_Your objective_
Repeat word for word, please, only the lines from the one that includes "(** ** Levels *)" through the final line of the data.

_Stored data entries_
(** The sibling, at level [i], of the node above the leaf [p]: the last node of an odd level
    is its own sibling. *)
Definition sibling (leaves : list hash) (p i : nat) : hash :=
  let q := (p / 2 ^ i)%nat in
  tree_node leaves i
    (if Nat.odd q then q - 1 else Nat.min (q + 1) (length (tree_level leaves i) - 1))%nat.
Definition merkle_branch (leaves : list hash) (p : nat) : list hash :=
  sibling leaves p <$> seq 0 (height leaves).

(** Two equal neighbours, whose subtrees are complete. *)
Definition has_duplicates (leaves : list hash) : Prop :=
  exists i j, ((2 * j + 2) * 2 ^ i <= length leaves)%nat /\
    tree_node leaves i (2 * j) = tree_node leaves i (2 * j + 1).

(** A blob of 256 bits. *)
Definition is_hash (x : hash) : Prop := bytes x /\ length x = 32%nat.

(** ** Levels *)

Lemma pair_ind (P : list hash -> Prop) :
  P [] -> (forall x, P [x]) -> (forall x y l, P l -> P (x :: y :: l)) -> forall l, P l.
Proof.
  intros H0 H1 H2. fix IH 1. intros [|x [|y l]]; [exact H0|apply H1|apply H2, IH].
Qed.

Lemma length_pair_up l : length (pair_up l) = ((length l + 1) / 2)%nat.
Proof.
  induction l as [|x|x y l IH] using pair_ind; [done|done|].
  cbn [pair_up length]. rewrite IH.
  replace (S (S (length l)) + 1)%nat with (length l + 1 + 1 * 2)%nat by lia.
  rewrite Nat.div_add; lia.
Qed.

Lemma nth_pair_up l j : (2 * j < length l)%nat ->
  nth j (pair_up l) null_hash =
  sha256d (nth (2 * j) l null_hash ++ nth (Nat.min (2 * j + 1) (length l - 1)) l null_hash).
Proof.
  revert j. induction l as [|x|x y l IH] using pair_ind; intros j Hj.
  - simpl in Hj. lia.
  - simpl in Hj. now replace j with 0%nat by lia.
  - destruct j as [|j].
    + cbn [pair_up length]. rewrite Nat.min_l by lia. done.
    + cbn [pair_up length] in *.
      replace (2 * S j)%nat with (S (S (2 * j))) by lia.
      replace (Nat.min (S (S (2 * j)) + 1) (S (S (length l)) - 1))%nat
        with (S (S (Nat.min (2 * j + 1) (length l - 1)))) by lia.
      apply IH. lia.
Qed.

_Finished exercise_
(** ** Levels *)

Lemma pair_ind (P : list hash -> Prop) :
  P [] -> (forall x, P [x]) -> (forall x y l, P l -> P (x :: y :: l)) -> forall l, P l.
Proof.
  intros H0 H1 H2. fix IH 1. intros [|x [|y l]]; [exact H0|apply H1|apply H2, IH].
Qed.

Lemma length_pair_up l : length (pair_up l) = ((length l + 1) / 2)%nat.
Proof.
  induction l as [|x|x y l IH] using pair_ind; [done|done|].
  cbn [pair_up length]. rewrite IH.
  replace (S (S (length l)) + 1)%nat with (length l + 1 + 1 * 2)%nat by lia.
  rewrite Nat.div_add; lia.
Qed.

Lemma nth_pair_up l j : (2 * j < length l)%nat ->
  nth j (pair_up l) null_hash =
  sha256d (nth (2 * j) l null_hash ++ nth (Nat.min (2 * j + 1) (length l - 1)) l null_hash).
Proof.
  revert j. induction l as [|x|x y l IH] using pair_ind; intros j Hj.
  - simpl in Hj. lia.
  - simpl in Hj. now replace j with 0%nat by lia.
  - destruct j as [|j].
    + cbn [pair_up length]. rewrite Nat.min_l by lia. done.
    + cbn [pair_up length] in *.
      replace (2 * S j)%nat with (S (S (2 * j))) by lia.
      replace (Nat.min (S (S (2 * j)) + 1) (S (S (length l)) - 1))%nat
        with (S (S (Nat.min (2 * j + 1) (length l - 1)))) by lia.
      apply IH. lia.
Qed.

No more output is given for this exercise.